#### [What you are asked to do]
Give back, unchanged, each line from the one containing "- destruct Hrest as [_ Hret]. injection" through the last line of the entries below.

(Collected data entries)
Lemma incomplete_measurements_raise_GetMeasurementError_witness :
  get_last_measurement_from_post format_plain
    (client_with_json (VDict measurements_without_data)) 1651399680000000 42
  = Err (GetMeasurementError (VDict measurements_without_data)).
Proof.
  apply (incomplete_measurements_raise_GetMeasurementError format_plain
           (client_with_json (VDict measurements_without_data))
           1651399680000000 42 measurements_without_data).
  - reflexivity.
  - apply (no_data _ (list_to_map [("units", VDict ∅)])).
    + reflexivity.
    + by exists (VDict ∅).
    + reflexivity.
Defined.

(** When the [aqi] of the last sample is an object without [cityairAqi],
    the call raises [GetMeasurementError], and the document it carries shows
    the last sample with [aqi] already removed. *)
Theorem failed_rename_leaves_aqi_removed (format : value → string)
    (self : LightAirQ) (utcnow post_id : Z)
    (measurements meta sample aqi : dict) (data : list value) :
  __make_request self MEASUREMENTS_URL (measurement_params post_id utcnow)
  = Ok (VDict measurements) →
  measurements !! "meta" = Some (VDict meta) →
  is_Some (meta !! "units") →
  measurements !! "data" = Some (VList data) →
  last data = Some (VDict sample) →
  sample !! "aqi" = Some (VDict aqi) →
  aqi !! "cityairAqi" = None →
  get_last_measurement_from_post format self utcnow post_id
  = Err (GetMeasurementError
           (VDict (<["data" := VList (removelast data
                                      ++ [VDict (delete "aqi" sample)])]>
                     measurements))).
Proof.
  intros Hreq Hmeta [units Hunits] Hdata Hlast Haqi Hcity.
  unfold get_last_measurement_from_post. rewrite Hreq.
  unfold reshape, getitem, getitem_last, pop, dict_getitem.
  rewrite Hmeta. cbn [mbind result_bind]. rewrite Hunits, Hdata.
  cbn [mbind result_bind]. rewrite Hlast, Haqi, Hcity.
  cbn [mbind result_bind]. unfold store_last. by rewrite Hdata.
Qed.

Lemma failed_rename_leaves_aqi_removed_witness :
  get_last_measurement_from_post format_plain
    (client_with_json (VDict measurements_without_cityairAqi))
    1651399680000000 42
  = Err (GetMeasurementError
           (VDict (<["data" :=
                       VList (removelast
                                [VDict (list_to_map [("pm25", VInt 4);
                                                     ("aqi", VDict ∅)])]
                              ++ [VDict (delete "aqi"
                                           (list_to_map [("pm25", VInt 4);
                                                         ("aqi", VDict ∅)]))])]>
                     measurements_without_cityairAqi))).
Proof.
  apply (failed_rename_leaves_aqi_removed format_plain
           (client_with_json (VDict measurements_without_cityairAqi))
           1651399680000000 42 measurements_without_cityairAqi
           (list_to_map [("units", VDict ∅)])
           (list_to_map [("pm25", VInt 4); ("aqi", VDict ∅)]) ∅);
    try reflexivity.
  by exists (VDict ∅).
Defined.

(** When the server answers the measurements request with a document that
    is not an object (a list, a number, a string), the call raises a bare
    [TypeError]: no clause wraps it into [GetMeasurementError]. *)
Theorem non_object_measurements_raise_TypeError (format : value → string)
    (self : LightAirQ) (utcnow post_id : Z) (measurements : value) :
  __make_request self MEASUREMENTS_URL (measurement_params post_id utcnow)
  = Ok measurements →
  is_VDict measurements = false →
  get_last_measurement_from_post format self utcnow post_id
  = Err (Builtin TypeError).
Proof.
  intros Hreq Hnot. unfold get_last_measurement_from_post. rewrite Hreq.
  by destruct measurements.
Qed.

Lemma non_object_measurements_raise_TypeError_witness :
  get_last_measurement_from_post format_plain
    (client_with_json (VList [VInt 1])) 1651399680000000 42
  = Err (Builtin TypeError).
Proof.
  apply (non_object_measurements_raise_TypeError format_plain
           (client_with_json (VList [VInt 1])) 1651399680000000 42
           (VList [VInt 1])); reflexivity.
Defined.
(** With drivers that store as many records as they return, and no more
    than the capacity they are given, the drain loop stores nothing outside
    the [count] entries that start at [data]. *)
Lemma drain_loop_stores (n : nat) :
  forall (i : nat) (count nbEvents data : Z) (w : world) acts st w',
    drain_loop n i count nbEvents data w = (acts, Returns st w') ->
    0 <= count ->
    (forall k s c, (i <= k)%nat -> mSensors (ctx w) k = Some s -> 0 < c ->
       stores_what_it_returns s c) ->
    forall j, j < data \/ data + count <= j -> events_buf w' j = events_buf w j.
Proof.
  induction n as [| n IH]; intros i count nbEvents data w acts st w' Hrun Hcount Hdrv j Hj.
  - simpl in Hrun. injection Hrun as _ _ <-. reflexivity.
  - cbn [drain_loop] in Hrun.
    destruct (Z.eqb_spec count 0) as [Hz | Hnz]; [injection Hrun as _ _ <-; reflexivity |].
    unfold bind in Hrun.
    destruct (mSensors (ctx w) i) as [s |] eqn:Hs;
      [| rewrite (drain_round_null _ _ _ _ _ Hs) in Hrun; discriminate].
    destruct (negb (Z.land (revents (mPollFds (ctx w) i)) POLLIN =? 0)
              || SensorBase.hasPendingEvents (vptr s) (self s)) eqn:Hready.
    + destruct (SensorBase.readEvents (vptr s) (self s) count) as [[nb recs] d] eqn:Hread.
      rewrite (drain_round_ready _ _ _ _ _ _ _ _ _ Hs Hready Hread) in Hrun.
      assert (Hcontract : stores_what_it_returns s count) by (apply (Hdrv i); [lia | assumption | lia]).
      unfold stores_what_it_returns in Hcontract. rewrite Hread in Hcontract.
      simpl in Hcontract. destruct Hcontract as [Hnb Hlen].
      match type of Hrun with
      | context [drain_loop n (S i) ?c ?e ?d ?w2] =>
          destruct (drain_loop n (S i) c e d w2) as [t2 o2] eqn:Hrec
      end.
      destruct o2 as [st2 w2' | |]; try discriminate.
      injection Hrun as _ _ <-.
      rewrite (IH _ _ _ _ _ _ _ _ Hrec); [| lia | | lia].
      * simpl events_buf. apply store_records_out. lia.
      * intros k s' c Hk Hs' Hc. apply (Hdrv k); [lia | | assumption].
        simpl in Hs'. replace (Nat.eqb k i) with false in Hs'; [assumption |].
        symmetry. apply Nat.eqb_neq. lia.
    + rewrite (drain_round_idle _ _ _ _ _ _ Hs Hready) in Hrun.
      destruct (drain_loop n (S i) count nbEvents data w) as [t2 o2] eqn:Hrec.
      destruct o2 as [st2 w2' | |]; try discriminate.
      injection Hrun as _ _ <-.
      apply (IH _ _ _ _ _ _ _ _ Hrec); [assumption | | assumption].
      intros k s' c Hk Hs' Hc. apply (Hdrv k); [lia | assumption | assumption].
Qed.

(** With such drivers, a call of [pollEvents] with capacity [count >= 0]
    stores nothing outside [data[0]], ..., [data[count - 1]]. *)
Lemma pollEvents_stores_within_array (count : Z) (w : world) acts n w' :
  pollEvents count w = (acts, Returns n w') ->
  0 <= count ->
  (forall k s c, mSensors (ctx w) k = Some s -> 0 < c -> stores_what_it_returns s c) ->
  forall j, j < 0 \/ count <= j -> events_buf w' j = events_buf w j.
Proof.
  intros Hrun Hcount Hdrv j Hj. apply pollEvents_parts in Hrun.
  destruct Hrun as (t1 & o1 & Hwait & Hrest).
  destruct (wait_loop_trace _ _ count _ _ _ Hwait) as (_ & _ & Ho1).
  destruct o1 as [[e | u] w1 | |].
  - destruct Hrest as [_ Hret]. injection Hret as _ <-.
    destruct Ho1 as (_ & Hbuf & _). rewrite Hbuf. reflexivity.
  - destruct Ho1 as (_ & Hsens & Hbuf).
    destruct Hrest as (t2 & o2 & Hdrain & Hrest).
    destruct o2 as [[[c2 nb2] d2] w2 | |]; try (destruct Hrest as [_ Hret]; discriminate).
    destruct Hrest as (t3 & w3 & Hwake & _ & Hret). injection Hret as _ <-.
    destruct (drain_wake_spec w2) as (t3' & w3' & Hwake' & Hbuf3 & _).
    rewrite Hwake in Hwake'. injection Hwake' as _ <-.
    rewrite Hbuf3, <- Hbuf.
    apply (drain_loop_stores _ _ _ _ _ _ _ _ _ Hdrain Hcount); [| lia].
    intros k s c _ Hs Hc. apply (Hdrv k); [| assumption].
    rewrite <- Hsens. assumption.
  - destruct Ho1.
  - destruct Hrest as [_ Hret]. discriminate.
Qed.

#### [Reply to the task]
  - destruct Hrest as [_ Hret]. injection Hret as _ <-.
    destruct Ho1 as (_ & Hbuf & _). rewrite Hbuf. reflexivity.
  - destruct Ho1 as (_ & Hsens & Hbuf).
    destruct Hrest as (t2 & o2 & Hdrain & Hrest).
    destruct o2 as [[[c2 nb2] d2] w2 | |]; try (destruct Hrest as [_ Hret]; discriminate).
    destruct Hrest as (t3 & w3 & Hwake & _ & Hret). injection Hret as _ <-.
    destruct (drain_wake_spec w2) as (t3' & w3' & Hwake' & Hbuf3 & _).
    rewrite Hwake in Hwake'. injection Hwake' as _ <-.
    rewrite Hbuf3, <- Hbuf.
    apply (drain_loop_stores _ _ _ _ _ _ _ _ _ Hdrain Hcount); [| lia].
    intros k s c _ Hs Hc. apply (Hdrv k); [| assumption].
    rewrite <- Hsens. assumption.
  - destruct Ho1.
  - destruct Hrest as [_ Hret]. discriminate.
Qed.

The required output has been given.